Jul 19, 2019 | Updated: 09:53 AM EDT

Scientists Might Have Found The Oldest Fossils In Canada

Mar 08, 2017 02:44 AM EST

Earth’s oldest fossils found in Canada
(Photo : GDTI Mag/YouTube) Scientists have discovered in Quebec, Canada, the oldest physical evidence of life on earth -- fossils that date back 3.7 billion years.
They came from a remote geological formation in Canada called Nuvvuagittuq, which stretches across four square miles on the coast of Hudson Bay. Sources: University College London and Nature

Scientists have found some small tubes and filaments in a Canadian rock. These things might be the oldest known fossil on Earth, according to them.

The tiny tubes and filaments were said to have lived 3.77 billion to 4.28 billion years ago, the same team of scientists said. The fossils are mineralized remains of what appear to be bacteria. It is definitely older than what were found in Greenland, ABC News reported. This discovery may have proven that life on Earth started under the sea and near the volcanoes. The water in the sea was heated by the volcano and because of that, life was supported.

The research, which was published in the journal titled"Nature", explained that the ocean floor might have housed some living organisms when the Earth was still forming or was newly formed. The team of scientists has set their goal to find some of the oldest fossils on the Nuvvuagittuq supracrustal belt in Quebec, Canada. Now, this particular rock unit is only a part of the ancient seafloor that once had the hydrothermal vents. It both has fossils from either 3.77 billion or 4.28 billion-years-old depending on which part of the rock group is dated, said Forbes.

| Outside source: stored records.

Lemma wp_mat_node n : ∀ x d,
  wf_node n = true → named n = true → Forall U (contents n) → Forall plain x →
  building d → look d (in_tree x) = Some SDir → (∀ k r, look d (in_tree x ++ k :: r) = None) →
  node_spec (children n) x d (mat_node hash pid env croot n (in_tree x)).
Proof.
  induction n as [n IH] using node_ind'. intros x d Hwf Hn Hu Hx Hd Hdir Hnone.
  pose proof (wf_node_children _ Hwf) as Hok. rewrite mat_node_unfold. unfold node_spec.
  eapply wp_conseq; [apply wp_mat_kids; [done|by apply SlotsLaws.bt_keys_nodup| |done|done|by intros; apply Hnone]| |done|done].
  - intros k c Hin. pose proof (named_child n k c Hn Hin) as [Hk Hc]. pose proof (contents_child U n k c Hu Hin) as Huc.
    split; [done|split; [done|]]. intros d1 Hd1 Hl1 Hn1. apply (IH k c Hin); [|done|done| |done|done|done].
    + apply wf_node_unfold in Hwf as (_ & _ & Hall). by eapply Hall.
    + apply Forall_app. rewrite Forall_singleton. split; [done|apply Hk].
  - intros _ d' (Hb & Hv & Hs). split; [|split; [done|]].
    + eapply built_weaken; [done|]. intros q (k & r & _ & ->). eauto.
    + intros k r. destruct (bt_get k (children n)) as [c|] eqn:Hg; simpl.
      * apply (Hs k c). by apply bt_get_elem.
      * destruct Hb as (_ & Hq & _). rewrite Hq; [apply Hnone| |].
        -- intros (j & z & Hj & Heq). simplify_list_eq. apply list_elem_of_fmap in Hj as ([j' c] & -> & Hj).
           simpl in Hg. by rewrite (bt_elem_get _ _ _ Hok Hj) in Hg.
        -- rewrite <- in_tree_app. apply in_tree_not_pool.
Qed.
(** * Manifest generator of the algebytestore plugin collection

    A shallow embedding of [generate_plugins_json.py]: the script lists the
    plugin directory, reads every [.py] file, extracts four metadata
    constants with a regular expression, and writes a JSON manifest.

    Python strings are sequences of Unicode code points; a text is modelled
    as a list of code points (numbers in [N]).

    The model covers lines 1 to 38 of the script. Line 40 of the file is a
    stray line of prose and not a statement of the program. *)

From Stdlib Require Import NArith ZArith Lia String Ascii.
From stdpp Require Import base list gmap.

Local Open Scope N_scope.
Local Open Scope list_scope.

(** ** Text *)

Abbreviation char := N.
Abbreviation text := (list N).

(** The code points of an ASCII literal. *)
Definition str (s : string) : text :=
  map N_of_ascii (list_ascii_of_string s).

Definition NEWLINE : char := 10.
Definition DQUOTE : char := 34.
Definition SQUOTE : char := 39.

(** [s.startswith(p)], returning what follows the prefix. *)
Fixpoint strip_prefix (p s : text) : option text :=
  match p with
  | [] => Some s
  | a :: p' =>
      match s with
      | [] => None
      | b :: s' => if a =? b then strip_prefix p' s' else None
      end
  end.

Definition startswith (s p : text) : bool :=
  match strip_prefix p s with Some _ => true | None => false end.

(** [s.endswith(p)]. *)
Definition endswith (s p : text) : bool :=
  startswith (rev s) (rev p).

(** ** Regular expressions, as the [re] module runs them

    A backtracking matcher in continuation-passing style: alternatives are
    tried left to right, [r*] is greedy, [r+?] is lazy, and a group records
    the text its body consumed. *)

Inductive regex :=
| Eps
| Lit (c : char)
| Cls (p : char -> bool)
| Seq (r1 r2 : regex)
| Alt (r1 r2 : regex)
| Star (r : regex)
| PlusLazy (r : regex)
| Group (i : nat) (r : regex).

Fixpoint lits (l : text) : regex :=
  match l with
  | [] => Eps
  | c :: l' => Seq (Lit c) (lits l')
  end.

Abbreviation groups := (gmap nat text).

(** A matcher takes the text left, the groups so far and what to do after
    it; [None] makes the caller try its next choice. *)
Definition matcher (R : Type) : Type :=
  text -> groups -> (text -> groups -> option R) -> option R.

(** Greedy [r*]: one more round of [m] first, the rest of the pattern
    after that; a round that consumes nothing ends the loop. *)
Fixpoint star_loop {R : Type} (m : matcher R) (k : text -> groups -> option R)
    (fuel : nat) (s : text) (g : groups) : option R :=
  match fuel with
  | O => k s g
  | S fuel' =>
      match m s g (fun s' g' =>
              if (length s' <? length s)%nat
              then star_loop m k fuel' s' g' else None) with
      | Some x => Some x
      | None => k s g
      end
  end.

(** Lazy [r+?]: one round of [m], then the rest of the pattern first and
    one more round only where that fails. *)
Fixpoint plus_loop {R : Type} (m : matcher R) (k : text -> groups -> option R)
    (fuel : nat) (s : text) (g : groups) : option R :=
  m s g (fun s' g' =>
    match k s' g' with
    | Some x => Some x
    | None =>
        match fuel with
        | O => None
        | S fuel' =>
            if (length s' <? length s)%nat
            then plus_loop m k fuel' s' g' else None
        end
    end).

Fixpoint rmatch {R : Type} (r : regex) (s : text) (g : groups)
    (k : text -> groups -> option R) {struct r} : option R :=
  match r with
  | Eps => k s g
  | Lit c =>
      match s with
      | x :: s' => if c =? x then k s' g else None
      | [] => None
      end
  | Cls p =>
      match s with
      | x :: s' => if p x then k s' g else None
      | [] => None
      end
  | Seq r1 r2 => rmatch r1 s g (fun s' g' => rmatch r2 s' g' k)
  | Alt r1 r2 =>
      match rmatch r1 s g k with
      | Some x => Some x
      | None => rmatch r2 s g k
      end
  | Star r1 =>
      star_loop (fun s' g' k' => rmatch r1 s' g' k') k (length s) s g
  | PlusLazy r1 =>
      plus_loop (fun s' g' k' => rmatch r1 s' g' k') k (length s) s g
  | Group i r1 =>
      rmatch r1 s g (fun s' g' =>
        k s' (<[i := take (length s - length s') s]> g'))
  end.

(** [\s] on a [str] pattern: the code points Python calls whitespace. *)
Definition is_space (c : char) : bool :=
  ((9 <=? c) && (c <=? 13)) || ((28 <=? c) && (c <=? 32))
  || (c =? 133) || (c =? 160) || (c =? 5760)
  || ((8192 <=? c) && (c <=? 8202))
  || (c =? 8232) || (c =? 8233) || (c =? 8239) || (c =? 8287)
  || (c =? 12288).

(** The class of the two quote characters, double and single. *)
Definition is_quote (c : char) : bool := (c =? DQUOTE) || (c =? SQUOTE).

(** [.] without DOTALL: anything but a line feed. *)
Definition is_dot (c : char) : bool := negb (c =? NEWLINE).

Definition F_NAME : text := str "name".
Definition F_AUTHOR : text := str "author".
Definition F_VERSION : text := str "version".
Definition F_DESCRIPTION : text := str "description".

(** The pattern [__plugin_(name|author|version|description)__\s*=\s*Q(.+?)Q],
    where [Q] stands for the class of the two quote characters. *)
Definition metadata_pattern : regex :=
  Seq (lits (str "__plugin_"))
  (Seq (Group 1 (Alt (lits F_NAME) (Alt (lits F_AUTHOR)
                   (Alt (lits F_VERSION) (lits F_DESCRIPTION)))))
  (Seq (lits (str "__"))
  (Seq (Star (Cls is_space))
  (Seq (Lit 61)
  (Seq (Star (Cls is_space))
  (Seq (Cls is_quote)
  (Seq (Group 2 (PlusLazy (Cls is_dot)))
       (Cls is_quote)))))))).

(** One attempt of the pattern at the start of [s]: the two groups and the
    text after the match. *)
Definition group (i : nat) (g : groups) : text := default [] (g !! i).

Definition match_at (r : regex) (s : text) : option (text * text * text) :=
  rmatch r s ∅ (fun s' g => Some (group 1 g, group 2 g, s')).

(** [re.findall(r, s)] for a pattern with two groups: scan from the left,
    report the groups of each match and resume after it; where the pattern
    does not match, move one character on. A match that consumes nothing,
    which the pattern of the script never has, moves the scan one character
    on as well. *)
Fixpoint findall_from (fuel : nat) (r : regex) (s : text) : list (text * text) :=
  match fuel with
  | O => []
  | S fuel' =>
      match match_at r s with
      | Some (k, v, s') =>
          (k, v) :: (if (length s' <? length s)%nat
                     then findall_from fuel' r s'
                     else match s' with
                          | [] => []
                          | _ :: t => findall_from fuel' r t
                          end)
      | None =>
          match s with
          | [] => []
          | _ :: t => findall_from fuel' r t
          end
      end
  end.

Definition findall (r : regex) (s : text) : list (text * text) :=
  findall_from (S (length s)) r s.

(** ** Strings and dictionaries *)

(** [s.find(sub)]: the index of the first occurrence, if there is one. *)
Fixpoint find (s sub : text) : option nat :=
  if startswith s sub then Some O
  else match s with
       | [] => None
       | _ :: t => S <$> find t sub
       end.

(** [s.replace(old, new)] for a non-empty [old]: every occurrence met from
    the left is replaced, and the search resumes after it. [skip] counts the
    characters of the occurrence still to be dropped. *)
Fixpoint replace_aux (old new : text) (skip : nat) (s : text) : text :=
  match s with
  | [] => []
  | c :: t =>
      match skip with
      | S n => replace_aux old new n t
      | O =>
          if startswith s old
          then new ++ replace_aux old new (length old - 1) t
          else c :: replace_aux old new O t
      end
  end.

Definition replace (s old new : text) : text := replace_aux old new O s.

(** [dict(pairs)]: the pairs are stored from the left, a later pair with
    the same key overwrites the earlier value. *)
Definition dict (pairs : list (text * text)) : gmap text text :=
  foldl (fun d kv => <[kv.1 := kv.2]> d) ∅ pairs.

(** [k in d] *)
Definition contains (d : gmap text text) (k : text) : bool :=
  bool_decide (is_Some (d !! k)).

(** [str(n)] for a length. *)
Fixpoint digits_of (fuel : nat) (n : N) (acc : text) : text :=
  match fuel with
  | O => acc
  | S fuel' =>
      let acc' := (48 + n mod 10) :: acc in
      if n / 10 =? 0 then acc' else digits_of fuel' (n / 10) acc'
  end.

Definition repr_nat (n : nat) : text := digits_of (S n) (N.of_nat n) [].

(** ** The world the script runs in *)

(** What a run can raise. The model tells the failing operation, not the
    class that Python gives the exception: [FileNotFoundError d] stands for
    a failed listing of [d] (a directory that is missing, is not a
    directory, or may not be listed), [OSError path] for a failed opening
    or reading of the file at [path] (a file that cannot be opened, or that
    is not UTF-8), and [KeyError key] for a key missing from a
    dictionary. *)
Inductive exn :=
| FileNotFoundError (path : text)
| OSError (path : text)
| KeyError (key : text).

(** [dirs] gives the entries of each directory that can be listed, in
    enumeration order; [files] gives the decoded text of each file that can
    be opened and read as UTF-8; a path in [locked] cannot be opened for
    writing. *)
Record FS := {
  dirs : gmap text (list text);
  files : gmap text text;
  locked : gset text
}.

Record world := { fs : FS; stdout : text }.

Inductive result (A : Type) :=
| Ok (a : A)
| Raise (e : exn).
Arguments Ok {A} a.
Arguments Raise {A} e.

(** A computation reads and updates the world, and returns or raises. *)
Definition M (A : Type) : Type := world -> result A * world.

Definition ret {A} (a : A) : M A := fun w => (Ok a, w).
Definition raise {A} (e : exn) : M A := fun w => (Raise e, w).
Definition bind {A B} (m : M A) (f : A -> M B) : M B :=
  fun w => match m w with
           | (Ok a, w') => f a w'
           | (Raise e, w') => (Raise e, w')
           end.

#[global] Instance M_ret : MRet M := @ret.
#[global] Instance M_bind : MBind M := fun A B f m => bind m f.

(** [os.listdir(d)] *)
Definition listdir (d : text) : M (list text) :=
  fun w => match dirs (fs w) !! d with
           | Some names => (Ok names, w)
           | None => (Raise (FileNotFoundError d), w)
           end.

(** [open(path, "r", encoding="utf-8")] followed by [f.read()] *)
Definition read_text (path : text) : M text :=
  fun w => match files (fs w) !! path with
           | Some content => (Ok content, w)
           | None => (Raise (OSError path), w)
           end.

(** [open(path, "w", encoding="utf-8")] followed by one write of [content].
    The listing of the directory that holds the file is outside the model:
    [dirs] is consulted for the plugin directory only. *)
Definition write_text (path content : text) : M unit :=
  fun w => if bool_decide (path ∈ locked (fs w))
           then (Raise (OSError path), w)
           else (Ok tt, {| fs := {| dirs := dirs (fs w);
                                    files := <[path := content]> (files (fs w));
                                    locked := locked (fs w) |};
                           stdout := stdout w |}).

(** [print(line)], on a standard output that accepts the line. *)
Definition print (line : text) : M unit :=
  fun w => (Ok tt, {| fs := fs w; stdout := stdout w ++ line ++ [NEWLINE] |}).
(** * WebUSB connection and flashing orchestration of the micro:bit editor

    A shallow embedding of [src/device/microbit.ts]: the connection status
    state machine of [MicrobitWebUSBConnection], its flash orchestration,
    the device filter matcher and the error classifier [enrichedError].

    The device access driver ([PartialFlashing], partial-flashing.ts), the
    board identity parser ([BoardId.parse], board-id.ts), the host object
    [navigator.usb] and the data source are collaborators whose code is not
    part of the embedded file; they are taken as parameters.

    The module [SignatureHelp] embeds the state reducer and the label
    formatting of [src/editor/codemirror/language-server/signatureHelp.ts]. *)

From Stdlib Require Import ZArith.
From stdpp Require Import base option list strings gmap.

Local Open Scope string_scope.
Local Open Scope Z_scope.
Local Open Scope list_scope.

(** ** Data model *)

(** [enum ConnectionErrorType]. *)
Inductive ConnectionErrorType : Type :=
  | UNABLE_TO_CLAIM_INTERFACE
  | UNKNOWN.

(** [enum ConnectionStatus]. *)
Inductive ConnectionStatus : Type :=
  | NOT_SUPPORTED
  | NO_AUTHORIZED_DEVICE
  | NOT_CONNECTED
  | CONNECTED.

(** [enum ConnectionMode]. *)
Inductive ConnectionMode : Type :=
  | INTERACTIVE
  | NON_INTERACTIVE.

#[global] Instance ConnectionErrorType_eq_dec : EqDecision ConnectionErrorType.
Proof. solve_decision. Defined.

#[global] Instance ConnectionStatus_eq_dec : EqDecision ConnectionStatus.
Proof. solve_decision. Defined.

#[global] Instance ConnectionMode_eq_dec : EqDecision ConnectionMode.
Proof. solve_decision. Defined.

(** The two fields of a WebUSB [USBDeviceFilter] that the code reads.  [None]
    is a field whose [typeof] is ["undefined"]. *)
Record USBDeviceFilter : Type := mkFilter {
  filter_vendorId : option Z;
  filter_productId : option Z;
}.

(** A [USBDevice].  [deviceRef] stands for the identity of the JavaScript
    object, which is what [===] compares in [handleDisconnect]. *)
Record USBDevice : Type := mkDevice {
  vendorId : Z;
  productId : Z;
  deviceRef : nat;
}.

(** [interface MicrobitConnectionOptions]. *)
Record MicrobitConnectionOptions : Type := mkOptions {
  autoConnect : bool;
  deviceFilters : list USBDeviceFilter;
}.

The red, small tube-like filaments called hematite might be Earth's oldest fossils, said the international team of scientists lead by Dominic Papineau and Matthew Dodd from University College London. These iron filaments are very much like what the bacteria made from modern hydrothermal vents, authors of the study argued. "Our discovery supports the idea that life emerged from hot, seafloor vents shortly after planet Earth formed. This speedy appearance of life on Earth fits with other evidence of recently discovered 3,700 million-year-old sedimentary mounds that were shaped by microorganisms," explains Dodd, referring to traces of ancient life found in Greenland last year.

There were also other things on the rocks that the scientists found. The structure called "rosette" that might be 4.8 billion old. However, some scientists are still not convinced. Some are saying that those filaments might not be. The scientists are going to do more research to find out.